During implementation, the Grant Beneficiary should keep an eye on the following aspects:
- eligibility of costs;
- compliance with procurement rules, including rules of origin and nationality;
- correct use of contingency reserve (pre-via request to the Contracting Authority);
- correct use of administrative costs;
- eligibility of in-kind contributions if used, availability of other sources of funding.
The Grant Beneficiary should apply the rules set out in the General Conditions (Annex II) and the Special Conditions of the Grant Contract to comply with administrative and financial contract management. Major attention should nonetheless be given to the effective implementation of the Action in view of achieving the objectives targeted.
The purpose of monitoring is to achieve efficient and effective performance of an operation.

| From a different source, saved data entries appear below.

(** The two machines take turns. *)
Fixpoint net_run (n : nat) (a b : PostOffice * Kern (Net wires)) (u : wires) : res (list (list Z) * list (list Z)) :=
  match n with
  | O => Ok (output a.2, output b.2)
  | S n' =>
      '(a, u) ← net_step 0 a u;
      '(b, u) ← net_step 1 b u;
      net_run n' a b u
  end.

Definition network_test (n : nat) : res (list (list Z) * list (list Z)) :=
  a ← boot_net 0 (mkWires ∅ ∅ 3);
  b ← boot_net 1 (n_host (devices a.2));
  net_run n a b (n_host (devices b.2)).

(** The two lines a machine prints: the letter of the other machine, and its
    acknowledgement. *)
Definition test_lines (other : Z) : list (res (list Z)) :=
  [got_line (mkPacket 0 other 0, mkMailHeader 0 1 13, hello); got_line (mkPacket 0 other 0, mkMailHeader 1 1 8, got_it)].

(** The network test runs on two machines.  Machines 0 and 1, started as
    Kernel::Initialize starts them (post office, postal worker and timer) on a
    host that delivers datagrams, and taking steps in turn, both go through
    Kernel::NetworkTest: each prints the other's greeting and then the other's
    acknowledgement, with the sender's machine and mail box, and neither meets a
    failed assertion. *)
Theorem network_test_passes :
  exists out0 out1, network_test 200 = Ok (out0, out1) /\ Ok <$> out0 = test_lines 1 /\ Ok <$> out1 = test_lines 0.
Proof. eexists _, _. split; [vm_compute; reflexivity | ]. split; vm_compute; reflexivity. Qed.

(** ** Witnesses *)

#[global] Instance wires_laws : SocketLaws wires_sockets.
Proof. split. intros fd b name u. simpl. case_match; [left | right]; simpl; lia. Qed.

(** A machine with send lock 20 (semaphore 21) and the semaphores 22 and 23 for
    packets sent and packets that have arrived; both its threads send mail. *)
Definition mail_office : PostOffice := mkPostOffice 23 [] 0 22 20.
Definition mail_draft : PacketHeader * MailHeader * list Z := (mkPacket 1 0 0, mkMailHeader 0 1 13, hello).

Definition mail_net : Net wires :=
  mkNet (mkWires {[ socket_name 1 := 4 ]} {[ 3 := []; 4 := [] ]} 5)
    (mkNetworkInput 3 (socket_name 0) false (mkPacket 0 0 0) (replicate 52 0))
    (mkNetworkOutput 3 (double_of 1) false) 0 0
    (mkPost ∅ 1 (replicate 52 0) {[ 0%nat := mail_draft; 2000%nat := mail_draft ]} ∅ ∅).

Definition mail_procs (f : nat) (arg : Z) : list instr := [Request post_send 0].

Definition mail_kernel : Kern (Net wires) :=
  with_locks (with_semaphores
      (new_kernel mail_net false [mkPending TimerObj TimerTicks TimerInt] (Some (new_Machine 0)) (Fork 0 0 :: mail_procs 0 0))
    {[ 21%nat := mkSemaphore 1 []; 22%nat := mkSemaphore 0 []; 23%nat := mkSemaphore 0 [] ]}) {[ 20%nat := mkLock 21 None ]}.

Notation mail_steps := (after_steps (net_random wires_ops) (net_device wires_poll wires_sockets net_uninit 0 mail_office)
  (net_request wires_ops wires_sockets net_uninit 0 mail_office) mail_procs).
Notation mail_accounts := (serial_accounts (D := Net wires) 20 21 22 net_send net_out).

Lemma mail_kernel_inv : kinv mail_kernel.
Proof.
  apply new_objects_inv.
  - apply new_kernel_inv; [reflexivity | by repeat constructor | ]. intros x [= <-]. apply regs_zero.
  - intros s x Hs. repeat (apply lookup_insert_Some in Hs as [[<- <-] | [_ Hs]]; [done | ]).
    by apply lookup_singleton_Some in Hs as [<- <-].
Qed.

Lemma mail_procs_tokens : procs_tokens mail_accounts mail_procs.
Proof. intros f arg. split_and!; [reflexivity | simpl; split_and!; lia || done | by repeat constructor]. Qed.

Lemma mail_kernel_tokens : tokens mail_accounts 1 mail_kernel.
Proof.
  split.
  - vm_compute. reflexivity.
  - simpl. intros t x [<- <-]%lookup_singleton_Some. cbn [code]. split; [simpl; split_and!; lia || done | by repeat constructor].
  - simpl. intros s x Hs _. repeat (apply lookup_insert_Some in Hs as [[<- <-] | [_ Hs]]; [simpl; lia | ]).
    apply lookup_singleton_Some in Hs as [<- <-]. simpl. lia.
  - simpl. intros l x [<- <-]%lookup_singleton_Some. reflexivity.
  - simpl. intros cv q s Hq. by rewrite lookup_empty in Hq.
  - simpl. intros q x Hq. by rewrite lookup_empty in Hq.
  - cbn [nextAddress mail_kernel with_locks with_semaphores new_kernel]. intros s Hs. apply serial_other; lia.
  - done.
Qed.

Lemma mail_idle : idle 0 mail_net.
Proof. apply (bool_decide_unpack _). vm_compute. exact I. Qed.

(** The main thread is about to send. *)
Lemma send_exclusive_witness :
  exists k, mail_steps 12 mail_kernel = Some k /\ next_instr k = Some (Request net_send 1) /\ quiet_device net_out k.
Proof.
  destruct (mail_steps 12 mail_kernel) as [k | ] eqn:E; [ | exfalso; vm_compute in E; discriminate E].
  assert (H : match mail_steps 12 mail_kernel with
    | Some k => bool_decide (next_instr k = Some (Request net_send 1)) && bool_decide (is_Some (sends (post (devices k)) !! 1))
    | None => false end = true) by (vm_compute; reflexivity).
  rewrite E in H. apply andb_true_iff in H as [H1 H2]. apply bool_decide_eq_true in H1, H2. destruct H2 as [p Hp].
  exists k. split_and!; [reflexivity | exact H1 | ].
  refine (proj1 (send_exclusive wires_ops wires_poll wires_sockets net_uninit 0 mail_office 21 mail_procs _ mail_kernel k 1 p
    _ _ _ _ _ _ _ _)).
  - split; discriminate.
  - reflexivity.
  - apply mail_procs_tokens.
  - apply mail_kernel_inv.
  - apply mail_kernel_tokens.
  - apply mail_idle.
  - eapply after_steps_reachable; [apply reach_start | exact E].
  - exact H1.
  - exact Hp.
Defined.

(** Machine 0 with a packet of machine 1 at its socket *)
Definition mail_boxes : PostOffice := mkPostOffice 23 [30; 31]%nat 2 22 20.
Definition mail_waiting (wire : list Z) : Kern (Net wires) :=
  with_devices mail_kernel (mkNet (mkWires ∅ {[ 3 := [wire] ]} 5) (networkIn mail_net) (networkOut mail_net) 0 0 (post mail_net)).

Monitoring must highlight the strengths and weaknesses in project implementation, enabling managers to deal with problems, finding solutions and adapt to changing circumstances in order to improve project performance.
Monitoring provides thus for an “early warning system”, which allows for timely and appropriate intervention if a project is not adhering to the initial plan. In other words, it is suggested that partners have a preventive approach when planning an intervention. This means at least:
- planning activities at feasibility stage;
- planning administrative monitoring (applications of rules);
- planning operative monitoring (indicators).
Key preparatory steps of an internal monitoring system include:
- filling out the Logical Framework Matrix identifying indicators and sources of verification;
- organising a system for data collection and analysis.
Drawing an internal monitoring planning worksheet might help keeping records of the project progress in terms of expenditure, resource use, implementation of activities, and delivery of results. Similarly, management of risks should be constantly and closely monitored. The column Assumptions&Risks of the Logical Framework Matrix should be completed carefully, making sure that Assumptions respond to the question: “What external factors are not influenced by the operation, but may affect its implementation and achievement of objectives?”. The achievement of project objectives is in fact always subject to factors beyond the project manager’s direct control (i.e. Assumptions&Risks).
It is therefore important to monitor this ‘external’ environment to identify whether or not the assumptions that have already been made are likely to hold true; what new risks are likely to emerge; and what actions to take in order to manage or mitigate these risks wherever possible.
Activity and resource schedules are important tools that can help monitor the project logic from programming to final reporting.
The figure below summarises the main features of an internal monitoring system:
Foreseeing the human and material resources - and the correlated costs - necessary for carrying out internal monitoring is fundamental and time for this shall be dedicated before submitting the proposal or at inception stage.
An internal monitoring system is normally provided by personnel already employed within the project. However, particularly in complex interventions, the necessary time devoted to a proper internal monitoring is often underestimated, risking to provoke excessive workload on the one hand and decrease of monitoring efficacy on the other.
The European Commission developed and strengthened its own monitoring system based on a results-oriented approach. The coordination of the Results-Oriented Monitoring (ROM) system has been assigned to EuropeAid (Unit E5). Organisations implementing EC-funded projects must thus meet the EC's interest in demonstrating the achievement of results, and take on responsibility for ensuring that their internal project planning and monitoring systems help generate relevant and useful information. Partner organisations' is particularly important in providing information for ROM monitors to help them make informed assessments of a project's efficiency and effectiveness.